WHAT IS BAIL?
Bail is guaranteed by the 8th Amendment of the United States Constitution and insures the Court that a criminal defendant will appear for trial.
WHAT DOES A BAIL AGENT DO?
A bail agent is paid a premium or fee to insure that a criminal defendant, released into the custody of the bail agent, fulfills the obligation to appear for subsequent hearings and for trial, as ordered by the court. A bail agent never releases a defendant from jail – rather they are paid to insure the appearance of the defendant. If the bail agent fails to have the defendant in court at the proper time and place and cannot seize him and deliver him, they must pay the civil penalty in the face amount of the bail bond.
USEFUL TIPS WHEN POSTING BAIL
- Make sure you only deal with a licensed bail agent. Ask to see the bail agents license and identification prior to any bail transaction.
- Make sure the bail agent explains the premium you are being charged. The premium charged for a bail bond varies from state to state. Additional charges above the allowed premium should be itemized and explained to your satisfaction.
- Make sure you are given itemized receipts of all charges.
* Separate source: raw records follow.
Lemma rebase_spec eh start en im :
  PROCESS_USER_BASE ≤ start → start < en → en ≤ PROCESS_USER_LIMIT → start mod 4096 = 0 →
  rebase eh start en = Some im →
  im_start im = start + im_bias im ∧ im_end im = en + im_bias im ∧
  im_bias im = (if eh_type eh =? ET_DYN then IMAGE_BASE - start else 0).
Proof.
  unfold PROCESS_USER_BASE, PROCESS_USER_LIMIT, rebase. intros Hb Hlt Hl Hm. destruct (_ =? ET_DYN).
  - rewrite !(i64_small IMAGE_BASE), !(i64_small start) by (unfold IMAGE_BASE; lia).
    rewrite (i64_signed (IMAGE_BASE - start)) by (unfold IMAGE_BASE; lia).
    destruct (_ || _); [done|]. intros [= <-]. cbn [im_start im_end im_bias].
    rewrite !i64_small by lia. rewrite !u64_small by (unfold IMAGE_BASE; lia). lia.
  - intros [= <-]. cbn. lia.
Qed.

(** What the checks establish. *)
Lemma elf_check_facts file n im :
  Forall is_byte file → 0 ≤ n < 2 ^ 32 → elf_check file n = Some im →
  let eh := ehdr_of file in
  64 ≤ n ∧ 1 ≤ phnum eh ≤ 32 ∧ phoff eh + 56 * phnum eh ≤ n ∧ Exists is_load (phdrs file) ∧
  PROCESS_USER_BASE ≤ im_start im ∧ im_start im mod 4096 = 0 ∧
  im_end im = im_start im + 4096 * image_pages im ∧ 1 ≤ image_pages im ≤ 12 ∧ im_end im < stack_base ∧
  (eh_type eh = ET_DYN → im_start im = IMAGE_BASE) ∧ (eh_type eh ≠ ET_DYN → im_bias im = 0) ∧
  ∀ p, p ∈ phdrs file → is_load p →
    offset p + filesz p ≤ n ∧ filesz p ≤ memsz p ∧ 0 < memsz p ∧ PROCESS_USER_BASE ≤ vaddr p ∧
    u64 (i64 (vaddr p) + im_bias im) = vaddr p + im_bias im ∧
    im_start im ≤ vaddr p + im_bias im ∧ vaddr p + im_bias im + memsz p ≤ im_end im.
Proof.
  intros Fb Hn. unfold elf_check, sizeof_ehdr. destruct (Z.ltb_spec n 64); [done|]. cbn [orb].
  destruct (ehdr_ok (ehdr_of file) n) eqn:Ee; [|done]. cbn [negb].
  apply andb_true_iff in Ee as [_ Hpb]. unfold phdr_bounds, sizeof_phdr, ELF_MAX_PHNUM in Hpb.
  destruct (Z.eqb_spec (phentsize (ehdr_of file)) 56) as [E56|]; [|done]. cbn [negb orb] in Hpb.
  destruct (Z.eqb_spec (phnum (ehdr_of file)) 0) as [|Hz]; [done|]. destruct (Z.gtb_spec (phnum (ehdr_of file)) 32); [done|].
  cbn [orb] in Hpb. apply andb_true_iff in Hpb as [H1%Z.leb_le H2%Z.leb_le].
  pose proof (le16_range file 56 Fb : 0 ≤ phnum (ehdr_of file) < _) as Hpn.
  pose proof (le64_range file 32 Fb : 0 ≤ phoff (ehdr_of file) < _) as Hpo.
  rewrite E56, !u64_small in H2 by lia.
  destruct (scan_segments n (phdrs file) UINT64_MAX 0 0) as [[[start en] count]|] eqn:Es; [|done].
  destruct (Z.eqb_spec count 0); [done|]. destruct (Z.eqb_spec start UINT64_MAX) as [|Hst]; [done|].
  destruct (Z.leb_spec en start); [done|]. cbn [orb].
  destruct (scan_segments_spec _ _ _ _ _ _ _ _ Hn (phdrs_wf file Fb) Es) as (I1 & I2 & I3 & I4 & I5 & I6 & I7).
  specialize (I4 ltac:(lia)). destruct I5 as [|[Hs Hsm]]; [done|].
  destruct (rebase (ehdr_of file) start en) as [im'|] eqn:Er; [|done].
  destruct (image_ok im') eqn:Ei; [|done]. intros [= ->].
  destruct I6 as [->|[Hl Hem]]; [unfold PROCESS_USER_BASE in *; lia|].
  destruct (rebase_spec _ start en im Hs ltac:(lia) Hl Hsm Er) as (R1 & R2 & R3).
  assert (im_start im mod 4096 = 0 ∧ im_end im mod 4096 = 0) as [Ms Me].
  { rewrite R1, R2, R3. case_match; unfold IMAGE_BASE; Z.to_euclidean_division_equations; lia. }
  unfold image_ok, ELF_MAX_IMAGE_PAGES, ELF_STACK_PAGES in Ei.
  destruct (Z.ltb_spec (im_start im) PROCESS_USER_BASE); [done|].
  destruct (im_end im >? PROCESS_USER_LIMIT); [done|]. destruct (Z.leb_spec (im_end im) (im_start im)); [done|].
  cbn [orb] in Ei. destruct (Z.eqb_spec (image_pages im) 0); [done|]. destruct (Z.gtb_spec (image_pages im) 12); [done|].
  cbn [orb] in Ei. destruct (_ >? PROCESS_USER_MAX_PAGES); [done|]. destruct (Z.geb_spec (im_end im) stack_base); [done|].
  assert (im_end im = im_start im + 4096 * image_pages im ∧ 0 ≤ image_pages im) as [Ep Ep'].
  { unfold image_pages, PROC_PAGE_SIZE. split; [|apply Z.div_pos; lia]. Z.to_euclidean_division_equations; lia. }
  split_and!; try done; try lia.
  - intros Ed. rewrite R1, R3, Ed. cbn. lia.
  - intros Ed. apply Z.eqb_neq in Ed. by rewrite R3, Ed.
  - intros p Hp Hld. destruct (I7 p Hp Hld) as (b & e & [F1 F2 F3 F4 F5 F6 F7 F8 F9] & Hb & He).
    pose proof (proj1 (List.Forall_forall _ _) (phdrs_wf file Fb) p (proj1 (list_elem_of_In _ _) Hp)) as [_ Hv _ _].
    unfold PROCESS_USER_BASE, PROCESS_USER_LIMIT, stack_base, STACK_TOP, ELF_STACK_PAGES, PROC_PAGE_SIZE in *.
    assert (0 ≤ vaddr p + im_bias im < 2 ^ 63) by lia.
    rewrite i64_small, u64_small by lia. split_and!; lia.
Qed.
- Make sure you are given copies of all signed contracts and agreements.
- If financing is provided, make sure you understand the terms of the financial agreement prior to signing and be sure you are given copies of anything you sign.
- Make sure the bail agent you contract with will be available to you after the bail bond has been posted. Part of what you pay for is service. Any professional bail agent will be available for questions or concerns throughout the entire process.
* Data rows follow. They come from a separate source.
(* ===== verification/SyscallSpec.v ===== *)
(** * What system calls can do

    The effect of every call but [EXEC] on the kernel as one relation,
    [effect]: which process records change and how, which steps the
    environment (memory, files, console) takes; and what follows from it: the
    process table stays well formed, capabilities are never gained, memory is
    written only on writable pages of the caller. *)

From Stdlib Require Import Lia ZArith Bool.
From stdpp Require Import base list gmap numbers functions strings.
From S2P Require Import Prelude ProcTable Ipc Process ProcessSpec Disk Elf Syscall.

Local Open Scope Z_scope.

Module SyscallSpec.
Create HintDb effects.
Import Ipc Process ProcessSpec Elf Syscall.
#[local] Opaque zero_page.

(** [a] has no bit that [b] has not. *)
Definition submask (a b : Z) : Prop := Z.land a b = a.

Lemma submask_refl a : submask a a.
Proof. apply Z.land_diag. Qed.
Lemma submask_trans a b c : submask a b → submask b c → submask a c.
Proof. unfold submask. intros Hab Hbc. by rewrite <- Hab, <- Z.land_assoc, Hbc. Qed.
Lemma submask_land a b : submask (Z.land a b) a.
Proof. unfold submask. by rewrite (Z.land_comm a b), <- Z.land_assoc, Z.land_diag. Qed.
#[export] Hint Resolve submask_refl submask_land : nexus.

Section effects.
Context {E : Type} {ME : MemEnv E} {FE : FileEnv E} {EF : ElfFiles E} {SY : SysEnv E}.
Implicit Types (s : sys E) (t : ptable) (e : E).

(** The loop that stores [n] bytes at physical address [a]. *)
Definition store_bytes (a : Z) (f : Z → Z) (n : Z) e : E :=
  foldl (λ e k, me_write8 (a + k) (f k) e) e (seqZ 0 n).

(** Page operations in the address space [cr3]: a new page is mapped and
    cleared, or its frame given back; pages are unmapped and frames released. *)
Inductive page_step (cr3 : Z) : E → E → Prop :=
| ps_no_page e : (me_alloc_page e).1 = 0 → page_step cr3 e (me_alloc_page e).2
| ps_page e va fl phys e1 rc e2 :
    me_alloc_page e = (phys, e1) → phys ≠ 0 → me_map_page_in_cr3 cr3 va phys fl e1 = (rc, e2) →
    page_step cr3 e (if rc =? 0 then me_free_page phys e2 else zero_page phys e2)
| ps_unmap e va : page_step cr3 e (me_unmap_page_in_cr3 cr3 va e)
| ps_free e phys : page_step cr3 e (me_free_page phys e).

(** What the environment does during a call of the process [r] that lacks the
    capability [c]: bytes are stored at the translation of an address on one of
    its writable pages, not crossing the page; page operations in its own
    address space, unless [c] is [MEMORY]; contents of files and the console;
    the directory tree, unless [c] is [FILESYSTEM_WRITE]. *)
Inductive step_without (c : Z) (r : nexus_process_t) : E → E → Prop :=
| es_store e v f n :
    page_allowed r VMM_PAGE_WRITABLE v = true → me_virt_to_phys_in_cr3 e (address_space_cr3 r) v ≠ 0 →
    0 ≤ n → page_mask v + n ≤ PROC_PAGE_SIZE →
    step_without c r e (store_bytes (byte_addr (me_virt_to_phys_in_cr3 e (address_space_cr3 r) v) v) f n e)
| es_pages e e' : c ≠ NEXUS_CAP_MEMORY → page_step (address_space_cr3 r) e e' → step_without c r e e'
| es_putchar e ch : step_without c r e (sy_console_putchar ch e)
| es_write e path data size off : step_without c r e (fe_write_path path data size off e).2
| es_mkdir e path : c ≠ NEXUS_CAP_FILESYSTEM_WRITE → step_without c r e (sy_mkdir_path path e).2
| es_unlink e path : c ≠ NEXUS_CAP_FILESYSTEM_WRITE → step_without c r e (sy_unlink_path path e).2
| es_rename e src dst : c ≠ NEXUS_CAP_FILESYSTEM_WRITE → step_without c r e (sy_rename_path src dst e).2.
#[local] Hint Constructors page_step step_without : nexus.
“Bond” means an appearance bond for a specified monetary amount which is executed by the defendant and a licensed bondsman pursuant to the provisions of Section 1301 et seq. of this title and which is issued to a court clerk as security for the subsequent court appearance of the defendant upon release from actual custody pending the appearance.“Bail bondsman” means a surety bondsman, professional bondsman, property bondsman, or a cash bondsman as hereinafter defined.
“Cash bondsman” means any person who has been approved by the Commissioner and who deposits cash money as security for a bail bond in a judicial proceeding and charges and receives money for his or her services.
“Surety bondsman” means any person who has been approved by the Commissioner and appointed by an insurer or a professional bondsman, by power of attorney, to execute or countersign bail bonds for the insurer or a professional bondsman, in connection with judicial proceedings and charges and receives money for his or her services.
“Property bondsman” means any person who has been approved by the Commissioner and who pledges real property as security for a bail bond in a judicial proceeding and charges and receives money for his or her services.
THE BAIL PROCESS
When someone is arrested, he or she is first taken to a police station to be booked. When a suspect is booked, or processed, a police officer records information about the suspect (name, address, birthday, appearance) and the alleged crime. The police officer conducts a criminal background check, takes the suspect’s fingerprints and mugshot and seizes and inventories any personal property, which will be returned when the suspect is released. The suspect is also checked to see if he or she is intoxicated and usually is allowed to make a phone call. Finally, an officer puts the suspect in a jail cell, usually with other recently booked suspects.
For less serious crimes, a suspect may be allowed to post bail immediately after being booked. Otherwise, the suspect will have to wait (usually less than 48 hours) for an arraignment where a judge will determine if the accused is eligible for bail and at what cost.
The amount of bail depends on the severity of the crime but is also at the judge’s discretion. Some jurisdictions have bail schedules which recommend a standard bail amount.
In determining bail, a judge may take into account this amount but will also consider the defendant’s criminal record (if any), his or her history of showing up for past court appearances, ties to the community, whether the defendant is a danger to others and any other concerns that may be raised.